Um aus den Composites fertige Bauteile herzustellen, durchlaufen sie komplexe Fertigungsprozesse, die meist speziell für diese Werkstoffe entwickelt wurden. Bei der automatisierten Herstellung werden High-Tech-Roboter eingesetzt, die in Kleinstarbeit die Kunststoffbahnen legen, zurechtschneiden, drapieren und zusammenfügen. Zum Aushärten werden teilweise Maschinen benötigt, die an riesige Backöfen erinnern.

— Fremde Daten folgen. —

(* ===== verification/AgentCodec.v ===== *)
(** * A concrete codec of the agent loop's events, and a small agent

    The JSON forms that the [serde] attributes of protocol.rs prescribe for
    stream chunks, usage, failures, ends of turns and request headers, and the
    texts of [AgentError].  They instantiate [LoopWire] for the witnesses,
    together with an environment in which one provider calls a tool and then
    answers. *)

From S2P Require Import Prelude Json Protocol Codec Session Samples Jsonl JsonTextCodec.
From S2P Require Import Compaction AgentInbox Tools Llm SystemPrompt AgentLoop AgentTurn.

#[local] Open Scope N_scope.

(** ** Derived serialisers *)

Definition usage_json (u : TokenUsage) : Value :=
  obj_of [("inputTokens", Some (json_u64 (tu_input_tokens u)));
          ("outputTokens", Some (json_u64 (tu_output_tokens u)));
          ("cacheReadTokens", json_u64 <$> tu_cache_read_tokens u);
          ("cacheWriteTokens", json_u64 <$> tu_cache_write_tokens u);
          ("reasoningTokens", json_u64 <$> tu_reasoning_tokens u)].

Definition failure_json (f : LlmFailure) : Value :=
  obj_of [("message", Some (VString (lf_message f))); ("code", Some (VString (lf_code f)));
          ("status", json_u64 <$> lf_status f);
          ("providerRetryAfterMs", json_u64 <$> lf_provider_retry_after_ms f);
          ("requestId", VString <$> lf_request_id f)].

Definition tagged (tag name : string) (fields : list (string * option Value)) : Value :=
  obj_of ((tag, Some (VString name)) :: fields).

Definition finish_json (r : FinishReason) : Value :=
  match r with
  | FinishStop => tagged "kind" "stop" []
  | FinishToolCalls => tagged "kind" "tool-calls" []
  | FinishMaxTokens => tagged "kind" "max-tokens" []
  | FinishAborted f => tagged "kind" "aborted" [("failure", Some (failure_json f))]
  | FinishError f => tagged "kind" "error" [("failure", Some (failure_json f))]
  end.

Definition chunk_json (c : StreamChunk) : Value :=
  match c with
  | BlockStart i t =>
      tagged "type" "block-start" [("index", Some (json_u64 i)); ("blockType", Some (VString t))]
  | TextDelta i t =>
      tagged "type" "text-delta" [("index", Some (json_u64 i)); ("text", Some (VString t))]
  | ReasoningDelta i t =>
      tagged "type" "reasoning-delta" [("index", Some (json_u64 i)); ("text", Some (VString t))]
  | ToolCallDelta i id name d =>
      tagged "type" "tool-call-delta"
        [("index", Some (json_u64 i)); ("id", Some (VString id)); ("name", VString <$> name);
         ("argumentsDelta", Some (VString d))]
  | BlockEnd i b =>
      tagged "type" "block-end" [("index", Some (json_u64 i)); ("block", Some (block_value b))]
  | ChunkUsage u => tagged "type" "usage" [("usage", Some (usage_json u))]
  | Finish r state => tagged "type" "finish" [("reason", Some (finish_json r)); ("replayState", state)]
  end.

Definition cause_json (c : TurnEndCancelCause) : Value :=
  match c with
  | EndUser => tagged "kind" "user" []
  | EndParent => tagged "kind" "parent" []
  | EndHook reason => tagged "kind" "hook" [("reason", Some (VString reason))]
  | EndDisposed => tagged "kind" "disposed" []
  | EndLegacy => tagged "kind" "legacy" []
  end.

Definition reason_json (r : TurnEndReason) : Value :=
  match r with
  | TurnCompleted => tagged "kind" "completed" []
  | TurnAborted c => tagged "kind" "aborted" [("reason", Some (cause_json c))]
  | TurnBlocked => tagged "kind" "blocked" []
  | TurnError f => tagged "kind" "error" [("error", Some (failure_json f))]
  | TurnMaxTokens => tagged "kind" "max-tokens" []
  | TurnInterrupted => tagged "kind" "interrupted" []
  end.

Definition tool_json (s : ToolSchema) : Value :=
  obj_of [("name", Some (VString (ts_name s))); ("description", Some (VString (ts_description s)));
          ("parameters", Some (ts_parameters s))].

Definition config_json (c : LlmCallConfig) : Value :=
  obj_of [("provider", Some (VString (cc_provider c))); ("model", Some (VString (cc_model c)));
          ("reasoningEffort", VString <$> cc_reasoning_effort c);
          ("temperature", json_f64 <$> cc_temperature c);
          ("maxTokens", json_u64 <$> cc_max_tokens c);
          ("stop", json_strings <$> cc_stop c)].

Definition defaults_json (d : LlmCallConfigAdapterDefaults) : Value :=
  obj_of [("reasoningEffort", VBool <$> ad_reasoning_effort d);
          ("maxTokens", VBool <$> ad_max_tokens d)].

Definition epoch_json (h : EpochHeader) : Value :=
  obj_of [("config", Some (config_json (eh_config h)));
          ("adapterDefaults", defaults_json <$> eh_adapter_defaults h);
          ("system", VString <$> eh_system h);
          ("tools", (λ l, VArray (tool_json <$> l)) <$> eh_tools h)].

Definition agent_error_string (e : AgentError) : string :=
  match e with
  | ADuplicateFactory => "an agent factory is already registered"
  | AFactoryNotRegistered => "no agent factory is registered"
  | ANotFound id => "agent is not live for session " +:+ id
  | ADuplicateInboxMessage id => "an inbox message id is already pending: " +:+ id
  | ACancelled => "agent setup was cancelled"
  | ADisposed => "agent is disposed"
  | AInvalidOptions m => "invalid agent options: " +:+ m
  | ASetupReservationLost => "agent setup reservation was lost"
  | ARuntime m => "agent runtime failed: " +:+ m
  | ASession e => SessionError_code e
  | AMessage e => error_text e
  end.

#[export] Instance concrete_compaction_wire : CompactionWire := {
  usage_value := usage_json;
  failure_value := failure_json;
  finish_value := finish_json;
  tools_value l := VArray (tool_json <$> l);
  content_value l := VArray (block_value <$> l);
  purpose_value p := VString (match p with
    PurposeCompaction => "compaction" | PurposeSessionTitle => "session-title" end);
  json_text v := string_of (print_value v);
  message_text m := string_of (print_value (message_value m));
  session_error_text := SessionError_code;
}.

#[export] Instance concrete_loop_wire : LoopWire := {
  chunk_value := chunk_json;
  reason_value := reason_json;
  header_value := epoch_json;
  parse_json s := parse_text (bytes_of s);
  agent_error_text := agent_error_string;
}.

(** ** A small agent *)

Definition answers (text : string) : list (result TessivumError StreamChunk) :=
  [Ok (BlockStart 0 "text"); Ok (TextDelta 0 text); Ok (BlockEnd 0 (Text text)); Ok (Finish FinishStop None)].
Definition calls_tool (call name arguments : string) (reason : FinishReason) :
    list (result TessivumError StreamChunk) :=
  [Ok (BlockStart 0 "tool-call"); Ok (BlockEnd 0 (ToolCall call name arguments)); Ok (Finish reason None)].

Definition is_result (b : ContentBlock) : bool := match b with ToolResult _ _ _ => true | _ => false end.

(** The adapter calls the tool until it has a result. *)
Definition calling (reason : FinishReason) (r : GenerateRequest) : list (result TessivumError StreamChunk) :=
  if existsb (λ m, existsb is_result (m_content m)) (gr_messages r) then answers "done"
  else calls_tool "c1" "read" "{}" reason.

(** Another task that adds a note to the log at some ticks. *)
Definition takes_notes (ticks : list nat) (n : nat) (s : Session) (b : MemorySessionPersistence)
    (i : Inbox.InboxState) : Session * MemorySessionPersistence * Inbox.InboxState :=
  if bool_decide (n ∈ ticks) then
    let '(_, s, b) := append_next live_token (λ seq, plain_event "session/title" seq VNull) s b in (s, b, i)
  else (s, b, i).

Definition tool_said : ToolOutput :=
  mkToolOutput [Text "contents"] false
    (json_object [("codeDispatches",
       VArray [json_object [("type", VString "tool/code-dispatch"); ("data", VNull)]])]).

Definition small_env (policy : option LlmRetryPolicy)
    (answer : nat → GenerateRequest → list (result TessivumError StreamChunk)) :
    LoopEnv MemorySessionPersistence unit := {|
  le_others := takes_notes [3; 20]%nat;
  le_cancelled _ := false;
  le_cause _ := None;
  le_token _ := live_token;
  le_clock n := 1000 + N.of_nat n;
  le_uuid n := "u" +:+ fmt_N (N.of_nat n);
  le_random _ := f64_zero;
  le_llm _ := mkRuntime 1 {[ "p" := mkSlot 1 tt policy ]};
  le_answer n _ r := Ok (answer n r);
  le_poll _ _ := false;
  le_schemas _ := [mkToolSchema "read" "reads" (VObject [])];
  le_code_description _ := None;
  le_prompt _ := Prompt.new;
  le_execute _ _ _ _ _ := tool_said;
  le_compact := None;
  le_catalog _ := None;
  le_skill _ _ := Err ended_early;
  le_instructions _ _ := None;
|}.

Definition small_config (steps : N) : LoopConfig := {|
  lc_options := mkOptions "p" "m" None None;
  lc_prompt_complete := true;
  lc_prompt_section := Prompt.mkPromptSection "agent-mode/minimal" 0 "Be brief.";
  lc_context_window _ _ := Some 1000;
  lc_max_steps := steps;
|}.

Definition empty_world : World MemorySessionPersistence :=
  mkWorld (session_of []) (memory_of []) Inbox.new None (Some "initial") 0.

Definition small_turn (reason : FinishReason) : result stop unit * World MemorySessionPersistence :=
  run_turn (small_env None (λ _, calling reason)) (small_config 4) 3 (user_message "m1" "hello") empty_world.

Beim Preforming werden Vorformlinge (Preforms) erstellt, die anschließend zum fertigen Bauteil aushärten. Die Faserhalbzeuge kommen der Form des Endproduktes schon sehr nahe und werden aus Gewebe, Gelege oder Matten gelegt. Anschließend werden sie zugeschnitten und miteinander verbunden. Beim Stacking werden die Lagen der gewünschten Struktur nach gestapelt.

Dieses Video zeigt den aufwändigen Herstellungsprozess eines Carbon-Bauteils:

Nach dem Preforming lassen sich die gewünschten Bauteile durch unterschiedliche Verfahren herstellen. Beim Autoklavverfahren nutzt man den Überdruck zum Aushärten des Materials. Beim Spritzpressen werden trockene Fasern mit Harz umspült und durch Wärme ausgehärtet. Auch Faserspritzen, Press- und Wickelverfahren kommen zum Einsatz. Moderne Hybrid-Molding-Verfahren verbinden sogar mehrere Schritte miteinander. Hier werden die Verbundhalbzeuge umgeformt, anschließend überspritzt und zum Schluss lackiert. Wir sind gespannt, wohin die Reise noch geht!